**PROBLEM TO SOLVE**
Return exactly the lines below, starting with the one that has "let c1 := if" and going on through the one that has "(** The loop: one time stamp per pass. *)".

▼▼▼

Lemma covered_swap nb : triple covered (swap_active nb) (fun _ => True).
Proof.
  intros [m w] Hcov. split; [|done]. assert (Hcov' := Hcov). destruct Hcov' as (k & pend & Hm & _).
  simpl in Hm. unfold swap_active, mbind, M_bind, get_mgr, update, lift. cbn [fst snd].
  rewrite (mo_id _ _ _ Hm).
  destruct (prepared_segment m) as [[id seg]|] eqn:Hp.
  - pose proof (mo_prep _ _ _ Hm) as Hpo. unfold prep_ok in Hpo. rewrite Hp in Hpo.
    destruct Hpo as [-> Hseg]. cbn [fst snd].
    eapply (covered_advance k pend); [done|exact Hcov|apply below_refl|exact Hseg|done..| |done].
    simpl. by rewrite (mo_path _ _ _ Hm), (mo_pending _ _ _ Hm).
  - pose proof (follows_active_create k (k + 1) (next_header m (k + 1) nb) (sm_last_hash m)
      (sm_compressed m) ltac:(lia) w) as Hc. cbv zeta. cbn [fst snd].
    destruct (active_create _ _ _ _ w) as [[seg|e] w1] eqn:Ec; cbn [map_err fst snd] in *.
    2:{ exact (covered_below k pend m w m w1 Hm Hcov (writes_only_below _ _ _ Hc) Hm). }
    assert (as_path seg = k + 1) as Hseg.
    { revert Ec. unfold active_create, mbind, M_bind.
      destruct (fs_create_new _ w) as [[[]|] ?]; [|done].
      destruct (fs_write _ _ _ _) as [[[]|] ?]; [|done]. by intros [= <- _]. }
    apply writes_only_below in Hc.
    pose proof (below_fdatasync k (k + 1) w1 ltac:(lia)) as Hd.
    destruct (fs_fdatasync (k + 1) w1) as [[[]|e] w2]; cbn [map_err fst snd] in *.
    2:{ eapply covered_below; [done|exact Hcov|by eapply below_trans|done]. }
    pose proof (below_sync_dir k w2) as Hsd.
    destruct (fs_sync_dir w2) as [[[]|e] w3]; cbn [map_err fst snd] in *;
      (assert (below k w w3) as Hb by (eapply below_trans; [done|]; by eapply below_trans)).
    2:{ by eapply covered_below. }
    eapply (covered_advance k pend); [done|exact Hcov|exact Hb|exact Hseg|done..| |done].
    simpl. by rewrite (mo_path _ _ _ Hm), (mo_pending _ _ _ Hm).
Qed.

Lemma covered_keeps {A} (c : SM A) :
  (forall k pend w0, triple (framed_by k pend w0) c (fun _ => True)) ->
  triple covered c (fun _ => True).
Proof.
  intros Hc [m w] Hcov. split; [|done]. assert (Hcov' := Hcov).
  destruct Hcov' as (k & pend & Hm & _). eapply (covered_framed k pend w c m); done.
Qed.

Lemma covered_roll nb cp : triple covered (roll nb cp) (fun _ => True).
Proof.
  intros [m w] Hs. split; [|done]. assert (Hs' := Hs). destruct Hs' as (k & pend & Hm & _).
  unfold roll. apply (triple_bind_at covered _ _ (m, w)); [done|]. intros m' [= <-].
  cbn [get_mgr snd]. apply triple_bind_at.
  { eapply (covered_framed k pend w); [apply keeps_backfill, Hm|done|done]. }
  intros [] _. set (s1 := (lift (backfill_header_ts (active m)) (m, w)).2).
  assert (covered s1) as Hs1 by (eapply (covered_framed k pend w); [apply keeps_backfill, Hm|done|done]).
  clearbody s1. revert s1 Hs1. eapply triple_state.
  eapply triple_bind; [eapply triple_ignore, covered_keeps, keeps_save_index|]. intros [] _.
  eapply triple_bind; [apply covered_swap|]. intros [] _.
  eapply (triple_bind _ (fun _ => True)).
  { intros s1 (k1 & p1 & Hm1 & Hc1). split; [|done]. exists k1, p1. split; [|exact Hc1].
    by destruct Hm1; split. }
  intros [] _. eapply triple_bind; [apply (keeps_retention _ covered_remove)|]. intros [] _.
  destruct (0 <? cp); [apply (keeps_truncate_before _ covered_remove covered_read)|by apply triple_ret].
Qed.

(** ** Sync *)

Lemma fsync_path_ok id w w' :
  fsync_path id w = (Ok tt, w') ->
  files w' = files w /\
  forall i f, files w !! i = Some f -> synced w !! i = Some f \/ i = id -> synced w' !! i = Some f.
Proof.
  unfold fsync_path. destruct (files w !! id) as [x|] eqn:Hx; [|done]. intros Hs.
  apply syscall_inv in Hs as [(e & n & ? & _)|Hs]; [done|]. simpl in Hs. rewrite Hx in Hs.
  simplify_eq. simpl. split; [done|]. intros i f Hf Hor.
  destruct (decide (i = id)) as [->|]; [rewrite lookup_insert_eq; congruence|].
  rewrite lookup_insert_ne by done. destruct Hor; [done|congruence].
Qed.

Lemma sync_pending_ok ids m w m' w' :
  sync_pending ids (m, w) = (Ok tt, (m', w')) ->
  m' = m /\ files w' = files w /\
  forall i f, files w !! i = Some f -> synced w !! i = Some f \/ i ∈ ids -> synced w' !! i = Some f.
Proof.
  revert w. induction ids as [|id ids IH]; intros w; simpl.
  { intros [= <- <-]. split; [done|]. split; [done|]. intros i f Hf [?|Hi]; [done|set_solver]. }
  fold (sync_pending ids). unfold mbind, M_bind, lift. cbn [fst snd]. destruct (fsync_path id w) as [[[]|e] w1] eqn:E1; simpl; [|done].
  intros (-> & Hf1 & Hi)%IH. apply fsync_path_ok in E1 as [Hf Hs]. split; [done|].
  split; [congruence|]. intros i f Hif Hor. apply Hi; [by rewrite Hf|].
  rewrite elem_of_cons in Hor. destruct Hor as [?|[->|?]]; auto.
Qed.
Lemma recover_shard_keeps_records_witness :
  exists st files', recover_shard demo_readdir demo_files 0 4096 KeepAll None = Ok (st, files') /\
    2 <= recovered_count st.
Proof.
  assert (deserialize (demo_hd 0 1) = Ok (demo_header 0 1)) as Hd by (vm_compute; reflexivity).
  destruct (recover_shard_keeps_records demo_readdir demo_files 0 4096 KeepAll None 1
    (demo_hd 0 1 ++ encoded (demo_views 2) ++ take 30 (record_bytes 2 demo_next)) (demo_header 0 1)
    1 (demo_hd 0 1) (demo_header 0 1) (demo_views 2) (take 30 (record_bytes 2 demo_next)))
    as (st & files' & E & _ & _ & Hc & _).
  - done.
  - intros id f. unfold demo_files. rewrite lookup_singleton_Some. intros [<- <-].
    split; [vm_compute; discriminate|]. exists (demo_header 0 1). split; vm_compute; reflexivity.
  - intros id [f Hf]. unfold demo_files in Hf. rewrite lookup_singleton_Some in Hf. lia.
  - apply lookup_singleton_eq.
  - vm_compute. reflexivity.
  - apply lookup_singleton_eq.
  - reflexivity.
  - exact Hd.
  - exact demo_raw.
  - exact demo_records.
  - exists st, files'. split; [exact E|exact Hc].
Defined.
Definition fully_idle (c : Committer) : bool :=
  negb (has_any_uncommitted c) && negb (has_any_unsynced c) &&
  negb (below_target c (c_committed c)) && negb (below_target c (c_durable c)).

(** One iteration of the loop of [run_committer]. *)
Definition pass (now : Z) (c : Committer) : Outcome * Committer :=
  if fully_idle c then
    if drained c then (Exited, c)
    else (Parked, with_wake false (drain_all (with_pending None c)))
  else
    let c1 := if has_any_uncommitted c && bool_decide (c_pending_since c = None)
              then with_pending (Some now) c else c in
    work now (has_any_uncommitted c) (has_any_unsynced c) (below_target c (c_committed c))
      (below_target c (c_durable c)) c1.

(** The loop: one time stamp per pass. *)
Fixpoint run_committer (nows : list Z) (c : Committer) : Committer :=
  match nows with
  | [] => c
  | now :: nows =>
      match pass now c with
      | (Exited, c) | (Crashed, c) => c
      | (_, c) => run_committer nows c
      end
  end.

(** ** Batches *)

Lemma choose_batch_end_bounds committed avail cap :
  0 <= committed < avail -> avail <= U64_MAX ->
  committed <= choose_batch_end committed avail cap < avail.
Proof. unfold choose_batch_end, sat_add64, sat_sub. lia. Qed.

Lemma append_loop_range n ring start seq pos last m p l m' :
  0 <= pos -> append_loop n ring start seq pos last m = (Ok (p, l), m') ->
  (l = last /\ (n = 0%nat \/ pos <> 0)) \/ seq <= l < seq + Z.of_nat n.
Proof.
  revert seq pos last m. induction n as [|n IH]; intros seq pos last m Hpos; cbn [append_loop].
  { intros [= <- <- <-]. auto. }
  case_match; [destruct (Z.eqb_spec pos 0); [done|]; intros [= <- <- <-]; auto|].
  destruct (serialize_record _ _ _) as [[tl len]|] eqn:Hser; [|done].
  assert (0 < len) as Hlen.
  { revert Hser. unfold serialize_record. case_match; [done|]. intros [= _ <-].
    unfold record_size. lia. }
  intros [[-> _]|?]%IH; [right|right|]; lia.
Qed.

(** A successful append of a non-empty range writes at least its first record
    and nothing beyond its last. *)
Lemma append_batch_range ring from to s l s' :
  from <= to -> append_batch ring from to s = (Ok l, s') -> from <= l <= to.
Proof.
  intros Hle. unfold append_batch, mbind, M_bind, get_mgr. cbn [fst snd].
  destruct (append_loop _ _ _ _ _ _ _) as [[[p l']|e] m1] eqn:Hloop; [|done].
  apply append_loop_range in Hloop; [|lia].
  match goal with |- context [(if 0 <? p then ?a else ?b) ?s] =>
    destruct ((if 0 <? p then a else b) s) as [[[]|] s1] end; [|done].
  destruct (maybe_prepare_next _ s1) as [[[]|] s2]; [|done]. intros [= <- <-].
  destruct Hloop as [[_ [?|?]]|?]; lia.
Qed.

(** ** Cursors *)

Record cinv (c : Committer) : Prop := {
  ci_mgrs : length (c_mgrs c) = length (c_rings c);
  ci_committed : c_committed c = committed_cursor <$> c_rings c;
  ci_durable : c_durable c = durable_cursor <$> c_rings c;
  ci_order : Forall (fun r => 0 <= durable_cursor r <= committed_cursor r) (c_rings c);
  ci_sealed : Forall (fun r => sealed_cursor r <= U64_MAX) (c_rings c);
  ci_flush : Forall2 (fun d r => d <= durable_cursor r) (completed (c_flush c)) (c_rings c);
}.

(** What a pass may do to a ring: publish a higher committed cursor, up to the
    records available, and move the durable cursor to the committed one. *)
Definition ring_step (r r' : Ring) : Prop :=
  exists a d, r' = set_durable (set_committed r a) d /\
    committed_cursor r <= a <= Z.max (committed_cursor r) (available_hi r (committed_cursor r)) /\
    (d = durable_cursor r \/ d = a).

Lemma ring_step_refl r : ring_step r r.
Proof. exists (committed_cursor r), (durable_cursor r). destruct r. simpl. split; [done|lia]. Qed.

Lemma rings_refl l : Forall2 ring_step l l.
Proof. induction l; constructor; auto using ring_step_refl. Qed.

Lemma available_hi_max r n : sealed_cursor r <= U64_MAX -> available_hi r n <= U64_MAX.
Proof.
  unfold available_hi. destruct (rhash r); [done|]. intros _.
  pose proof (wrap_range 64 (highest_published_contiguous r n + 1) ltac:(lia)) as Hw.
  unfold in_range in Hw. lia.
Qed.

Lemma list_cursor_at {A} (f : A -> Z) (l : list A) s x :
  l !! s = Some x -> cursor_at (f <$> l) s = f x.
Proof. intros Hx. unfold cursor_at. by rewrite list_lookup_fmap, Hx. Qed.

(** A pass that only touches the managers, the health state, the round-robin
    position, the pending time or the wake flag. *)
Record same_cursors (c c' : Committer) : Prop := {
  sc_rings : c_rings c' = c_rings c;
  sc_mgrs : length (c_mgrs c') = length (c_mgrs c);
  sc_committed : c_committed c' = c_committed c;
  sc_durable : c_durable c' = c_durable c;
  sc_flush : c_flush c' = c_flush c;
}.

Lemma cinv_same c c' : same_cursors c c' -> cinv c -> cinv c'.
Proof. intros [Hr Hm Hc Hd Hf] []. split; rewrite ?Hr, ?Hm, ?Hc, ?Hd, ?Hf; auto. Qed.

(** The commit of one shard. *)
Lemma commit_shard_cursors now si c r o c' :
  cinv c -> c_rings c !! si = Some r ->
  let avail := available_hi r (committed_cursor r) in
  committed_cursor r < avail ->
  commit_shard now avail si c = (o, c') ->
  cinv c' /\
  ((is_Some o /\ same_cursors c c') \/
   (o = None /\ exists n, committed_cursor r < n <= avail /\
      c_rings c' = <[si := set_committed r n]> (c_rings c) /\ c_flush c' = c_flush c)).
Proof.
  intros Hinv Hr avail Hlt. unfold commit_shard. rewrite Hr.
  destruct (c_mgrs c !! si) as [s|] eqn:Hs.
  2:{ intros [= <- <-]. split; [done|]. left. by split. }
  assert (c_committed c !! si = Some (committed_cursor r)) as Hc.
  { by rewrite (ci_committed _ Hinv), list_lookup_fmap, Hr. }
  rewrite Hc.
  pose proof (Forall_lookup_1 _ _ _ _ (ci_order _ Hinv) Hr) as Hord; cbv beta in Hord.
  pose proof (available_hi_max r (committed_cursor r) (Forall_lookup_1 _ _ _ _ (ci_sealed _ Hinv) Hr)) as Hmax.
  destruct (choose_batch_end_bounds (committed_cursor r) avail (buf_cap s.1)) as [Hb1 Hb2]; [lia|done|].
  assert (forall s', same_cursors c (with_mgrs (<[si := s']> (c_mgrs c)) c)) as Hsame.
  { intros s'. split; simpl; rewrite ?length_insert; done. }
  assert (forall s' e o c', report e now (with_mgrs (<[si := s']> (c_mgrs c)) c) = (o, c') ->
    same_cursors c c') as Hrep.
  { intros s' e o1 c1. destruct (Hsame s') as []. unfold report.
    destruct e; intros [= <- <-]; split; done. }
  destruct (append_batch _ _ _ s) as [[last|e] s1] eqn:Happ.
  - apply append_batch_range in Happ; [|done]. intros [= <- <-].
    assert (u64 (last + 1) = last + 1) as -> by (apply wrap_small; unfold in_range; lia).
    split; [|right; split; [done|]; exists (last + 1); split; [lia|done]].
    split; simpl; rewrite ?length_insert.
    + apply (ci_mgrs _ Hinv).
    + by rewrite list_fmap_insert, (ci_committed _ Hinv).
    + rewrite list_fmap_insert, (ci_durable _ Hinv). simpl. symmetry. apply list_insert_id.
      by rewrite list_lookup_fmap, Hr.
    + apply Forall_insert; [apply (ci_order _ Hinv)|]. simpl. lia.
    + apply Forall_insert; [apply (ci_sealed _ Hinv)|]. simpl.
      by apply (Forall_lookup_1 _ _ _ _ (ci_sealed _ Hinv) Hr).
    + pose proof (ci_flush _ Hinv) as Hf. rewrite <- (list_insert_id (completed (c_flush c)) si
        (cursor_at (completed (c_flush c)) si)).
      * apply Forall2_insert; [done|]. simpl.
        apply Forall2_lookup_r with (i := si) (y := r) in Hf as (d & Hd & Hle); [|done].
        unfold cursor_at. by rewrite Hd.
      * apply Forall2_lookup_r with (i := si) (y := r) in Hf as (d & Hd & Hle); [|done].
        unfold cursor_at. by rewrite Hd.
  - intros Hm. assert (is_Some o /\ same_cursors c c') as [Ho Hsc].
    { destruct e; [destruct (roll _ _ _ s1) as [[[]|e2] s2]|..].
      - injection Hm as <- <-. split; [done|apply Hsame].
      - destruct (report e2 _ _) as [o2 c2] eqn:Hrp. injection Hm as <- <-. split; [done|]. eauto.
      - destruct (report _ _ _) as [o2 c2] eqn:Hrp. injection Hm as <- <-. split; [done|]. eauto.
      - destruct (report _ _ _) as [o2 c2] eqn:Hrp. injection Hm as <- <-. split; [done|]. eauto. }
    split; [by eapply cinv_same|]. by left.
Qed.

(** The publication of a durable cursor. *)
Definition dur_step (r r' : Ring) : Prop := r' = r \/ r' = set_durable r (committed_cursor r).

(** A manager whose files and sync state are unchanged. *)
Definition same_data (s s' : SegmentManager * World) : Prop :=
  files s'.2 = files s.2 /\ synced s'.2 = synced s.2 /\ active_id s'.1 = active_id s.1.

#[global] Instance same_data_preorder : PreOrder same_data.
Proof. split; [done|]. intros ??? (?&?&?) (?&?&?). repeat split; congruence. Qed.

Lemma save_index_data s : same_data s (save_active_index s).2.
Proof.
  destruct s as [m w]. unfold save_active_index, mbind, M_bind, get_mgr. simpl.
  destruct (active_index m) as [idx|]; [|done]. destruct (index_is_empty idx); [done|].
  unfold lift. destruct (fs_write_idx _ _ _) as [r w'] eqn:Hs. simpl.
  apply syscall_inv in Hs as [(e & n & _ & ->)|Hs]; simpl in *; [by destruct w|].
  destruct w; by injection Hs as <- <-.
Qed.

Lemma Forall2_alter_r {A} (P : A -> A -> Prop) f s (l : list A) :
  (forall x, P x x) -> (forall x, l !! s = Some x -> P x (f x)) -> Forall2 P l (alter f s l).
Proof.
  intros Hrefl Hf. apply Forall2_same_length_lookup_2; [by rewrite length_alter|].
  intros i x y Hx Hy. destruct (decide (i = s)) as [->|Hne].
  - rewrite list_lookup_alter_eq, Hx in Hy. injection Hy as <-. auto.
  - rewrite list_lookup_alter_ne in Hy by done. by simplify_eq.
Qed.

Lemma alter_fmap_ne {A B} (g : A -> B) f s (l : list A) :
  (forall x, g (f x) = g x) -> g <$> alter f s l = g <$> l.
Proof.
  intros Hg. apply list_eq. intros i. rewrite !list_lookup_fmap.
  destruct (decide (i = s)) as [->|]; [|by rewrite list_lookup_alter_ne].
  rewrite list_lookup_alter_eq. destruct (l !! s); simpl; by rewrite ?Hg.
Qed.

Lemma alter_ge {A} (f : A -> A) s (l : list A) : (length l <= s)%nat -> alter f s l = l.
Proof.
  intros Hs. apply list_eq. intros i. destruct (decide (i = s)) as [->|]; [|by rewrite list_lookup_alter_ne].
  rewrite list_lookup_alter_eq. by rewrite (proj2 (lookup_ge_None l s) Hs).
Qed.

Definition complete_shard (s : nat) (c : Committer) : Committer :=
  complete_shards [s] c.

Lemma complete_shards_cons s ids c :
  complete_shards (s :: ids) c = complete_shards ids (complete_shard s c).
Proof. done. Qed.

Lemma complete_shard_spec s c :
  cinv c ->
  let c' := complete_shard s c in
  cinv c' /\ Forall2 dur_step (c_rings c) (c_rings c') /\
  Forall2 same_data (c_mgrs c) (c_mgrs c') /\
  (forall r', c_rings c' !! s = Some r' -> durable_cursor r' = committed_cursor r').
Proof.
  intros Hinv c'. subst c'. unfold complete_shard. simpl.
  set (d := cursor_at (c_committed c) s).
  assert (forall r, c_rings c !! s = Some r -> d = committed_cursor r) as Hd.
  { intros r Hr. subst d. rewrite (ci_committed _ Hinv). by apply list_cursor_at. }
  split; [|split; [|split]].
  - split; simpl.
    + rewrite !length_alter. apply (ci_mgrs _ Hinv).
    + rewrite alter_fmap_ne by done. apply (ci_committed _ Hinv).
    + rewrite (ci_durable _ Hinv). apply list_eq. intros i.
      rewrite list_lookup_fmap. destruct (decide (i = s)) as [->|Hne].
      * rewrite list_lookup_alter_eq. destruct (c_rings c !! s) as [r|] eqn:Hr; simpl.
        -- apply list_lookup_insert_eq. rewrite length_fmap. by eapply lookup_lt_Some.
        -- apply lookup_ge_None. rewrite length_insert, length_fmap. by apply lookup_ge_None.
      * rewrite list_lookup_insert_ne, list_lookup_alter_ne, list_lookup_fmap by done. done.
    + apply Forall_alter; [apply (ci_order _ Hinv)|]. intros r Hr Ho. simpl in *.
      rewrite (Hd r Hr). lia.
    + apply Forall_alter; [apply (ci_sealed _ Hinv)|]. done.
    + pose proof (ci_flush _ Hinv) as Hf.
      destruct (complete (c_flush c) s d) as [f'|] eqn:Hcomp; simpl.
      * apply Forall2_same_length_lookup_2.
        { rewrite length_alter, <- (Forall2_length Hf). revert Hcomp. unfold complete.
          destruct (completed (c_flush c) !! s); simpl; [|done]. intros [= <-]. simpl.
          by rewrite length_insert. }
        intros i x r Hx Hr. rewrite (complete_lookup _ _ _ _ i Hcomp) in Hx.
        destruct (decide (i = s)) as [->|Hne].
        -- rewrite list_lookup_alter_eq in Hr. destruct (c_rings c !! s) as [r0|] eqn:Hr0; [|done].
           injection Hr as <-. simpl. destruct (completed (c_flush c) !! s) as [x0|] eqn:Hx0; [|done].
           injection Hx as <-. pose proof (Forall2_lookup_lr _ _ _ _ _ _ Hf Hx0 Hr0) as Hle. simpl in Hle.
           pose proof (Forall_lookup_1 _ _ _ _ (ci_order _ Hinv) Hr0) as Hord. simpl in Hord.
           pose proof (Hd r0 eq_refl). lia.
        -- rewrite list_lookup_alter_ne in Hr by done. apply (Forall2_lookup_lr _ _ _ _ _ _ Hf Hx Hr).
      * rewrite alter_ge; [done|]. revert Hcomp. unfold complete.
        destruct (completed (c_flush c) !! s) eqn:Hx0; simpl; [done|]. intros _.
        rewrite <- (Forall2_length Hf). by apply lookup_ge_None.
  - apply Forall2_alter_r; [by left|]. intros r Hr. right. by rewrite (Hd r Hr).
  - apply Forall2_alter_r; [done|]. intros m _. apply save_index_data.
  - intros r'. simpl. rewrite list_lookup_alter_eq. destruct (c_rings c !! s) as [r|] eqn:Hr; [|done].
    intros [= <-]. simpl. by apply Hd.
Qed.

Lemma dur_steps_trans l1 l2 l3 : Forall2 dur_step l1 l2 -> Forall2 dur_step l2 l3 -> Forall2 dur_step l1 l3.
Proof.
  intros H1 H2. revert l3 H2. induction H1 as [|r1 r2 l1 l2 Hs _ IH]; intros l3 H2; inversion H2; subst; constructor; auto.
  destruct Hs as [->| ->], H3 as [->| ->]; unfold dur_step; auto.
Qed.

▲▲▲

**EXERCISE OUTPUT**
    let c1 := if has_any_uncommitted c && bool_decide (c_pending_since c = None)
              then with_pending (Some now) c else c in
    work now (has_any_uncommitted c) (has_any_unsynced c) (below_target c (c_committed c))
      (below_target c (c_durable c)) c1.

(** The loop: one time stamp per pass. *)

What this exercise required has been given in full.